** Opening INPUT DATA block **
(* ===== verification/_CoqProject ===== *)
-Q . S2P
Prelude.v
Persister.v
Labrpc.v
LabrpcSpec.v
Bitset.v
Chan.v
RaftApi.v
ShardConfig.v
Rebalance.v
ShardCtrler.v
ShardCtrlerSpec.v
Raft.v
RaftLog.v
RaftAppend.v
RaftSteps.v
RaftSpec.v
RaftOps.v
RaftElection.v
RaftHistory.v
RaftRep.v
RaftGroup.v
RaftGroupSteps.v
RaftGroupLog.v
RaftGroupElect.v
RaftGroupRun.v
RaftSafety.v
RaftBackup.v
Rsm.v
RsmRun.v
RaftTester.v
RaftTesterNet.v
RaftTesterSpec.v
KVTester.v
KVTesterSpec.v
RaftInstance.v
Codecs.v
KVRaft.v
KVRaftSpec.v
ShardKV.v
ShardKVSpec.v
Clerks.v
ShardSystem.v
ShardHistory.v
ShardReplica.v
ShardGroup.v
ShardService.v
CtrlGroup.v
CtrlService.v
System.v
Porcupine.v
PorcupineList.v
PorcupineSpec.v
PorcupineSearch.v
PorcupineCheck.v
KvModel.v
PorcupineOps.v
PorcupinePar.v
KVLinear.v
KVGroup.v
KVService.v
MapReduce.v
MapReduceSpec.v
MapReduceCoord.v
MapReduceFiles.v
MapReduceJson.v
MapReduceWork.v
MapReduceRun.v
** Closing INPUT DATA block **
### ACTIVITY
Write out the records again, exactly as given.

### SOLUTION
(* ===== verification/_CoqProject ===== *)
-Q . S2P
Prelude.v
Persister.v
Labrpc.v
LabrpcSpec.v
Bitset.v
Chan.v
RaftApi.v
ShardConfig.v
Rebalance.v
ShardCtrler.v
ShardCtrlerSpec.v
Raft.v
RaftLog.v
RaftAppend.v
RaftSteps.v
RaftSpec.v
RaftOps.v
RaftElection.v
RaftHistory.v
RaftRep.v
RaftGroup.v
RaftGroupSteps.v
RaftGroupLog.v
RaftGroupElect.v
RaftGroupRun.v
RaftSafety.v
RaftBackup.v
Rsm.v
RsmRun.v
RaftTester.v
RaftTesterNet.v
RaftTesterSpec.v
KVTester.v
KVTesterSpec.v
RaftInstance.v
Codecs.v
KVRaft.v
KVRaftSpec.v
ShardKV.v
ShardKVSpec.v
Clerks.v
ShardSystem.v
ShardHistory.v
ShardReplica.v
ShardGroup.v
ShardService.v
CtrlGroup.v
CtrlService.v
System.v
Porcupine.v
PorcupineList.v
PorcupineSpec.v
PorcupineSearch.v
PorcupineCheck.v
KvModel.v
PorcupineOps.v
PorcupinePar.v
KVLinear.v
KVGroup.v
KVService.v
MapReduce.v
MapReduceSpec.v
MapReduceCoord.v
MapReduceFiles.v
MapReduceJson.v
MapReduceWork.v
MapReduceRun.v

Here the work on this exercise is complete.